The UK Border Agency is our gateway to the world. Those of us with an EEC passport probably hardly notice it except for those annoying queues at the airport when we return from holidays. We have had some challenging experiences with immigration officers in the US from time to time, but home is a safe place, isn’t it? Unless you are trying to enter from elsewhere, of course. When Jessa arrived at Manchester airport on 14th April the boot was on the other foot – it was totally amazing that she was allowed in at all when we look back on it!
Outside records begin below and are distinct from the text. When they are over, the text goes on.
(** Decoders of payloads that are already text: a PDF payload holds one
    page per byte, each byte the one character of its page, a zero byte an
    empty page; a Word payload holds one paragraph per byte. *)
Definition plain_decoders : Decoders :=
  {| PdfReader := fun content =>
       Ok (map (fun b =>
                  {| page_extract_text :=
                       Ok (match Byte.to_N b with
                           | 0%N => ""
                           | n => String (ascii_of_N n) ""
                           end) |})
               content);
     Document := fun content =>
       Ok {| paragraphs :=
               map (fun b => String (ascii_of_N (Byte.to_N b)) "") content;
             tables := [] |} |}.

End FileProcessor.

(** ** app/services/linkedin_fetcher.py *)

Module LinkedInFetcher.
Import PyStr.

(** [len(s)] *)
Definition len (s : string) : Z := Z.of_nat (String.length s).

(** [s[:n]] for a non-negative [n] *)
Definition slice_to (n : Z) (s : string) : string := take (Z.to_nat n) s.

Record Response := {
  status_code : Z;
  text : string
}.

(** An element of the parsed page, with what the fetcher reads from it: its
    tag name and [get_text(separator=" ", strip=True)]. *)
Record Tag := {
  name : string;
  get_text : string
}.

(** The parsed page.  [soup_title] is [soup.title] with its [.string] (either
    may be [None]); [og_description] is the first [meta] element whose
    [property] is [og:description], with its [content] attribute;
    [elements] lists the elements of the page in document order. *)
Record Soup := {
  soup_title : option (option string);
  og_description : option (option string);
  elements : list Tag
}.

(** The collaborators: one HTTP GET against the outside world, which may
    raise, and the HTML parser. *)
Class Web := {
  World : Type;
  requests_get :
    string -> list (string * string) -> Z -> World -> World * res Response;
  BeautifulSoup : string -> res Soup
}.

Inductive event : Type :=
| HttpGet (url : string).

Record LinkedInFetcher := {
  request_timeout_seconds : Z;
  _headers : list (string * string)
}.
It was our very own experience of ‘Checkpoint Charlie’. Similarly when we all travelled to Menorca she had to fill in a landing card to get into Spain (non EEC passport) and it took some time and explaining to get back into the UK as well.
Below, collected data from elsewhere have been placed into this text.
(** X23.  Only the provider [anthropic] takes the Anthropic path.  With
    no base address configured, an OpenAI-compatible provider posts to
    [/chat/completions] under its own address of [BASE_URLS]; a provider
    that is not listed posts to the address of OpenAI, unless its name is
    one every object answers to ([constructor], [toString], ...), for which
    building the address throws a [TypeError].  A configured base address
    is used for every provider, without one slash at its end. *)
Theorem providers_are_routed_by_name :
  forall (engine : LLMEngine) (p b : string),
    (isAnthropic engine = true <-> provider engine = "anthropic") /\
    (OPENAI_COMPAT p = true ->
     exists u, lookup p BASE_URLS = Some (JStr u) /\
               openai_url p "" = Ok (u ++ "/chat/completions")) /\
    (lookup p BASE_URLS = None ->
     OPENAI_COMPAT p = false /\
     if existsb (String.eqb p) Object_prototype_names
     then exists e, openai_url p "" = Throw e /\ err_name e = "TypeError"
     else openai_url p "" = Ok "https://api.openai.com/v1/chat/completions") /\
    (b <> "" ->
     openai_url p b = Ok (strip_one_trailing_slash b ++ "/chat/completions") /\
     anthropic_url b = Ok (strip_one_trailing_slash b ++ "/messages") /\
     openai_url p (b ++ "/") = Ok (b ++ "/chat/completions")).
Proof.
  intros engine p b. split; [|split; [|split]].
  - unfold isAnthropic. split.
    + intros H. apply andb_prop in H. destruct H as [H _].
      apply String.eqb_eq. exact H.
    + intros ->. reflexivity.
  - unfold OPENAI_COMPAT. cbn [existsb]. intros H.
    repeat (apply orb_prop in H; destruct H as [H | H];
            [apply String.eqb_eq in H; subst p; eexists; split; reflexivity|]).
    discriminate.
  - intros none. split.
    + unfold OPENAI_COMPAT. cbn [existsb].
      repeat match goal with
             | |- context [String.eqb p ?s] =>
                 destruct (String.eqb_spec p s) as [-> | _]; [discriminate none|]
             end.
      reflexivity.
    + unfold openai_url, BASE_URLS_at. rewrite none.
      destruct (existsb (String.eqb p) Object_prototype_names);
        [eexists; split; reflexivity | reflexivity].
  - intros ne.
    assert (chosen : truthy (Some (JStr b)) = true).
    { cbn [truthy]. rewrite (eqb_empty_false ne). reflexivity. }
    assert (chosen' : truthy (Some (JStr (b ++ "/"))) = true).
    { destruct b; [contradiction | reflexivity]. }
    unfold openai_url, anthropic_url, url_under. rewrite chosen, chosen'.
    rewrite strip_one_of_slash.
    repeat split.
Qed.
With all the excitement of recent weeks, their engagement and new flat, I suppose we have put all that officialdom on the back burner while Sam and Jessa begin to make their life together… But, as I said, I woke up on Friday with the reality check: Jessa’s visa only allows her to stay for 6 months – and she is not supposed to get married during that time!
We had all been so busy rejoicing that the requirement for a ‘certificate of approval to marry’ has been abolished – just for us! just last month! – we didn’t check the small print. Assuming this meant that once married it would all be OK, we even got as far as making an appointment at Leicester Registry office – not until September mind, because of the high demand since the abolition of the certificate of approval – oh maybe not just for us then… But surely after that they could live happily ever after in the UK? Welcome to the world of the asylum seeker and refugee!
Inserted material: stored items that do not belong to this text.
Lemma NoDup_keys_setitem {K V : Type} `{Key K} (k : K) (v : V) (d : dict K V) :
  NoDup (Dict.keys d) -> NoDup (Dict.keys (Dict.setitem k v d)).
Proof.
  intros Hnd. rewrite keys_setitem. destruct (Dict.get k d) eqn:E; [exact Hnd|].
  apply get_None_keys in E.
  apply NoDup_app; [exact Hnd | repeat constructor; intros [] |].
  intros x Hx [<-|[]]. contradiction.
Qed.

Lemma setitem_middle {K V : Type} `{Key K} (k : K) (v w : V) (pre post : dict K V) :
  ~ In k (Dict.keys pre) ->
  Dict.setitem k w (pre ++ (k, v) :: post) = pre ++ (k, w) :: post.
Proof.
  induction pre as [|[k' v'] pre IH]; simpl; intros Hnin.
  - now rewrite key_eqb_refl.
  - rewrite key_eqb_neq by (intros ->; apply Hnin; now left).
    rewrite IH; [reflexivity|]. intros Hin. apply Hnin. now right.
Qed.

Lemma dnorm_sqrt_loop (post : dict nat R) :
  forall (pre : dict nat R) (c : state),
  NoDup (Dict.keys (pre ++ post)) ->
  Forall (fun e => 0 <= snd e) post ->
  dnorm c = map (fun e => (fst e, sqrt (snd e))) pre ++ post ->
  for_ post dnorm_sqrt c
  = (Ok tt, with_dnorm c (map (fun e => (fst e, sqrt (snd e))) (pre ++ post))).
Proof.
  induction post as [|[d v] post IH]; intros pre c Hnd Hpos Hdn.
  - simpl. unfold ret. rewrite app_nil_r in *. rewrite <- Hdn. now destruct c.
  - cbn [for_]. unfold bind.
    inversion Hpos as [|? ? Hv Hpos']; subst. simpl in Hv.
    rewrite dnorm_sqrt_run by exact Hv.
    rewrite (IH (pre ++ [(d, v)])).
    + unfold with_dnorm. simpl. now rewrite <- app_assoc.
    + now rewrite <- app_assoc.
    + exact Hpos'.
    + simpl. rewrite Hdn, map_app. simpl. rewrite <- app_assoc. simpl.
      apply setitem_middle. rewrite keys_map_values.
      unfold Dict.keys in Hnd. rewrite map_app in Hnd. simpl in Hnd.
      apply NoDup_remove_2 in Hnd. intros Hin. apply Hnd.
      apply in_or_app. now left.
Qed.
Unless Jessa can extend her visa on compassionate grounds she will have to leave in October, married or not. She doesn’t have the option to swap straight over to a spouse’s visa unless she keeps to the conditions of her current one – the rule that says you have to leave after 6 months or become an illegal immigrant. If she risked that they would never let her in again. I guess we need specialist advice and a lot of cash! I certainly need a super-injection of peace – and wisdom: visas – and return flights to the US – cost £££ 😦
Reality checkpoint. What to do, which way to turn in the fog of emotion, the daze of official-eze?
‘This is what the LORD says: “Stand at the crossroads and look; ask for the ancient paths, ask where the good way is, and walk in it, and you will find rest for your souls…” Jeremiah 6v16
So here I am, at reality checkpoint, looking back down the road once more, asking for the good way. It’s that point of decision again – not knowing which is the right direction, but seeking first for the peace and rest as I wait on the Lord and being led by that. It’s too easy to panic, to succumb to stress and distress: I have to choose to believe again that He is in control – He knew about this all along! – and I can trust Him.
It’s been a rocky few days since Friday. We had just about committed to purchasing the little house round the corner for Sam and Jessa to live in – despite the sacrifice I wrote about last time. The thought that Jess might not actually be here threw all that up in the air again: could Sam manage if he was on his own? Should we proceed with such a big and expensive venture? Then we decided we would anyway… Then I found the quote at the top of this post and got cold feet again… Our decision to invest has been sorely tested – maybe we have made a foolish choice?
The only place of peace is that ancient crossroads, the point where we can check on the reality we cannot see, the Reality that is bigger and more permanent that this one, the light in the darkness, pointing the way and giving rest for our souls in the most trying times.
So – that is where I am standing today.